Par exemple, Alexei Navalny, fréquemment décrit comme un dirigeant d’opposition libéral, défend des opinions que la plupart des libéraux occidentaux qualifieraient de racistes. Depuis que la plupart des Russes ne veulent pas que la Russie se conforme aux intérêts géopolitiques ou économiques de l’OTAN à leurs dépens, et depuis que le capitalisme occidental est diminué à leur yeux parce qu’ils l’associent aux années 1990 (une période dont l’Occident n’a jamais suffisamment admis qu’elle a été une catastrophe) , ceux qu’on appelle les libéraux représentent une assez faible proportion du vote populaire. Pourtant, le récit russophobe confond libéral avec démocratique. Le fait que la politique de Poutine ait beaucoup plus d’attrait que celle des soi-disant libéraux ne fait pas de Poutine un anti-démocrate, et ceux qui s’opposent à un Poutine démocratiquement élu ne sont pas des pro-démocratie par leur seule vertu.

Entre Russie menaçante et Russie faible

La russophobie, comme le décrit L’Orientalisme d’Edward Saïd, repose donc sur des contradictions, et en crée. D’une part, elle construit un ennemi agressif et qui doit être craint, qui menace ses voisins comme l’Ukraine et la Géorgie. D’autre part, elle crée un ennemi dérisoire dont l’économie est fragile parce que tributaire du pétrole – un point beaucoup moins souvent évoqué à propos d’alliés beaucoup plus fortement dépendants du pétrole, comme l’Arabie Saoudite.

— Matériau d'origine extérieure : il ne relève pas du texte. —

(* ===== verification/TaskRunner.v ===== *)
(** * CompositeTaskRunner (activemq/threads): a thread that runs the tasks which have work.

    The thread of the runner is in some place of [run] and [iterate]; callers of [wakeup] and
    [shutdown] are in some place of theirs. An event is what one of them does while it holds
    a lock, or an atomic operation. The list of tasks is locked for as long as [iterate]
    goes, the task it runs included, and the thread of the runner may come back into it. *)
From stdpp Require Import gmap.
From S2P Require Import Prelude.

Inductive TaskRunnerState : Type := RUNNING | STOPPING | STOPPED.
#[export] Instance TaskRunnerState_dec : EqDecision TaskRunnerState.
Proof. solve_decision. Defined.

(** Where the thread of the runner is. *)
Inductive Place : Type :=
  | Unstarted
  | Looping               (* before it looks at the state *)
  | Clearing              (* before [pending] is cleared *)
  | Scanning (i : nat)    (* in the loop of [iterate], which has looked at [i] tasks *)
  | Iterating (t : nat)   (* in [iterate] of a task, which is not in the list *)
  | Deciding              (* [iterate] had nothing to do: before the lock *)
  | Parked                (* in [mutex.wait(100)] *)
  | Ending
  | Finished.

#[export] Instance Place_dec : EqDecision Place.
Proof. solve_decision. Defined.

(** Where a thread is that called [wakeup] or [shutdown]: [inside] if it is the thread
    of the runner, [timed] if it waits for a time only. *)
Inductive Caller : Type :=
  | Waking (inside : bool)
  | Notifying (inside : bool)
  | Shutting (inside timed : bool)
  | Announcing (inside timed : bool)
  | Joining (timed : bool)
  | Returned.

Record Runner : Type := mkRunner {
  tasks : list nat;
  pending : bool;
  state : TaskRunnerState;
  place : Place;
  callers : list Caller;
  ready : gset nat;        (* the tasks that say [isPending] *)
  iterated : list nat;     (* the calls of a task's [iterate] *)
}.
Definition CompositeTaskRunner_new : Runner := mkRunner [] false RUNNING Unstarted [] ∅ [].

Definition with_tasks x (s : Runner) := mkRunner x (pending s) (state s) (place s) (callers s) (ready s) (iterated s).
Definition with_pending x (s : Runner) := mkRunner (tasks s) x (state s) (place s) (callers s) (ready s) (iterated s).
Definition with_state x (s : Runner) := mkRunner (tasks s) (pending s) x (place s) (callers s) (ready s) (iterated s).
Definition at_place x (s : Runner) := mkRunner (tasks s) (pending s) (state s) x (callers s) (ready s) (iterated s).
Definition with_callers x (s : Runner) := mkRunner (tasks s) (pending s) (state s) (place s) x (ready s) (iterated s).
Definition with_ready x (s : Runner) := mkRunner (tasks s) (pending s) (state s) (place s) (callers s) x (iterated s).
Definition iterates t (s : Runner) := mkRunner (tasks s) (pending s) (state s) (Iterating t) (callers s) (ready s) (iterated s ++ [t]).
Definition calls c (s : Runner) := with_callers (callers s ++ [c]) s.

Definition running (s : Runner) : bool := bool_decide (state s = RUNNING).

(** ** The thread of the runner *)

(** One turn of the loop of [iterate]. *)
Definition scan (i : nat) (s : Runner) : Runner :=
  match tasks s with
  | t :: rest =>
      if (i <? length (tasks s))%nat then
        if decide (t ∈ ready s) then iterates t (with_tasks rest s)
        else at_place (Scanning (S i)) (with_tasks (rest ++ [t]) s)
      else at_place Deciding s
  | [] => at_place Deciding s
  end.

(** After [iterate] of a task: the task goes to the end of the list, unless the runner is
    being stopped. *)
Definition iterate_ends (t : nat) (s : Runner) : Runner :=
  if running s then at_place Looping (with_tasks (tasks s ++ [t]) s) else at_place Deciding s.

(** The condition of the wait. *)
Definition wait_over (s : Runner) : bool := pending s || negb (running s).

(** Who is inside the runner is in a call that has not returned. *)
Definition inside (c : Caller) : bool := match c with Waking b | Notifying b | Shutting b _ | Announcing b _ => b | _ => false end.
Definition busy_inside (s : Runner) : bool := existsb inside (callers s).

(** [run]; [throws] says how [iterate] of a task ends. [synchronized] is a loop of its own: the
    [break] before the wait only gives up the lock, and the loop of [run] looks at the state
    again. *)
Definition run (throws : bool) (s : Runner) : option Runner :=
  match place s with
  | Unstarted | Finished => None
  | Looping => Some (at_place (if running s then Clearing else Ending) s)
  | Clearing => Some (at_place (Scanning 0) (with_pending false s))
  | Scanning i => Some (scan i s)
  | Iterating t => if busy_inside s then None else Some (if throws then at_place Ending s else iterate_ends t s)
  | Deciding => Some (at_place (if running s && negb (wait_over s) then Parked else Looping) s)
  | Parked => Some (if wait_over s then at_place Looping s else s)
  | Ending => Some (at_place Finished (with_state STOPPED s))
  end.

(** ** The other threads *)

(** [wakeup] and [shutdown], a step of the caller. A thread that was not started is not
    waited for. *)
Definition proceed (timeup : bool) (c : Caller) (s : Runner) : option (Caller * Runner) :=
  match c with
  | Waking b => Some (if running s then Notifying b else Returned, s)
  | Notifying _ => Some (Returned, with_pending true s)
  | Shutting b timed => Some (if running s then (Announcing b timed, with_state STOPPING s) else (Returned, s))
  | Announcing b timed => Some (if b then Returned else if decide (state s = STOPPED) then Returned else Joining timed, with_pending true s)
  | Joining timed => if decide (place s = Finished \/ place s = Unstarted) then Some (Returned, s) else if timed && timeup then Some (Returned, s) else None
  | Returned => None
  end.

(** [addTask] and [removeTask] until they call [wakeup]. *)
Definition addTask (t : nat) (inside : bool) (s : Runner) : Runner := calls (Waking inside) (with_tasks (tasks s ++ [t]) s).
Fixpoint remove_first_task (t : nat) (l : list nat) : list nat :=
  match l with [] => [] | x :: l' => if decide (x = t) then l' else x :: remove_first_task t l' end.
Definition removeTask (t : nat) (inside : bool) (s : Runner) : Runner := calls (Waking inside) (with_tasks (remove_first_task t (tasks s)) s).

(** [start] *)
Definition start (s : Runner) : Runner :=
  if running s then match place s with Unstarted => calls (Waking false) (at_place Looping s) | _ => s end else s.

(** The list of tasks is free for a thread that is not the runner's, or for the runner's own
    while it runs a task. *)
Definition iterating (s : Runner) : bool := match place s with Iterating _ => true | _ => false end.
Definition scanning (s : Runner) : bool := match place s with Scanning _ => true | _ => false end.
Definition may_enter (b : bool) (s : Runner) : bool := if b then iterating s && negb (busy_inside s) else negb (iterating s) && negb (scanning s).
Definition may_call (b : bool) (s : Runner) : bool := if b then iterating s && negb (busy_inside s) else true.

Inductive event : Type :=
  | Runs (throws : bool)
  | Proceeds (i : nat) (timeup : bool)
  | Starts
  | Signals (t : nat) (inside : bool)     (* gives the task work, and calls [wakeup] *)
  | Rearms (t : nat) | Consumes (t : nat) (* what [iterate] of the task does to its work *)
  | Adds (t : nat) (inside : bool)
  | Removes (t : nat) (inside : bool)
  | ShutsDown (inside timed : bool).

Definition step (ev : event) (s : Runner) : option Runner :=
  match ev with
  | Runs throws => run throws s
  | Proceeds i timeup => match callers s !! i with
      | Some c => match proceed timeup c s with Some (c', s') => Some (with_callers (<[i := c']> (callers s)) s') | None => None end
      | None => None
      end
  | Starts => Some (start s)
  | Signals t b => if may_call b s then Some (calls (Waking b) (with_ready ({[t]} ∪ ready s) s)) else None
  | Rearms t => if decide (place s = Iterating t) then Some (with_ready ({[t]} ∪ ready s) s) else None
  | Consumes t => if decide (place s = Iterating t) then Some (with_ready (ready s ∖ {[t]}) s) else None
  | Adds t b => if may_enter b s then Some (addTask t b s) else None
  | Removes t b => if may_enter b s then Some (removeTask t b s) else None
  | ShutsDown b timed => if may_call b s then Some (calls (Shutting b timed) s) else None
  end.

Fixpoint history (evs : list event) (s : Runner) : option Runner :=
  match evs with [] => Some s | ev :: evs' => match step ev s with Some s' => history evs' s' | None => None end end.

Tant l’agression de la Russie que sa faiblesse sont exagérées – c’est-à-dire que le désir (pour des raisons sur lesquelles je reviendrai plus bas) de construire un ennemi produit une image (et dans une moindre mesure, une réalité) ensuite effectivement crainte, dont la puissance doit être comprise. Depuis 1989, lorsqu’elle s’est retirée d’Afghanistan, la Russie n’a envoyé ses troupes qu’en Géorgie et cela, pour soutenir les habitants d’une enclave semi-autonome où les troupes géorgiennes avaient pénétré en violation des traités internationaux. En fait, elle ne menace personne.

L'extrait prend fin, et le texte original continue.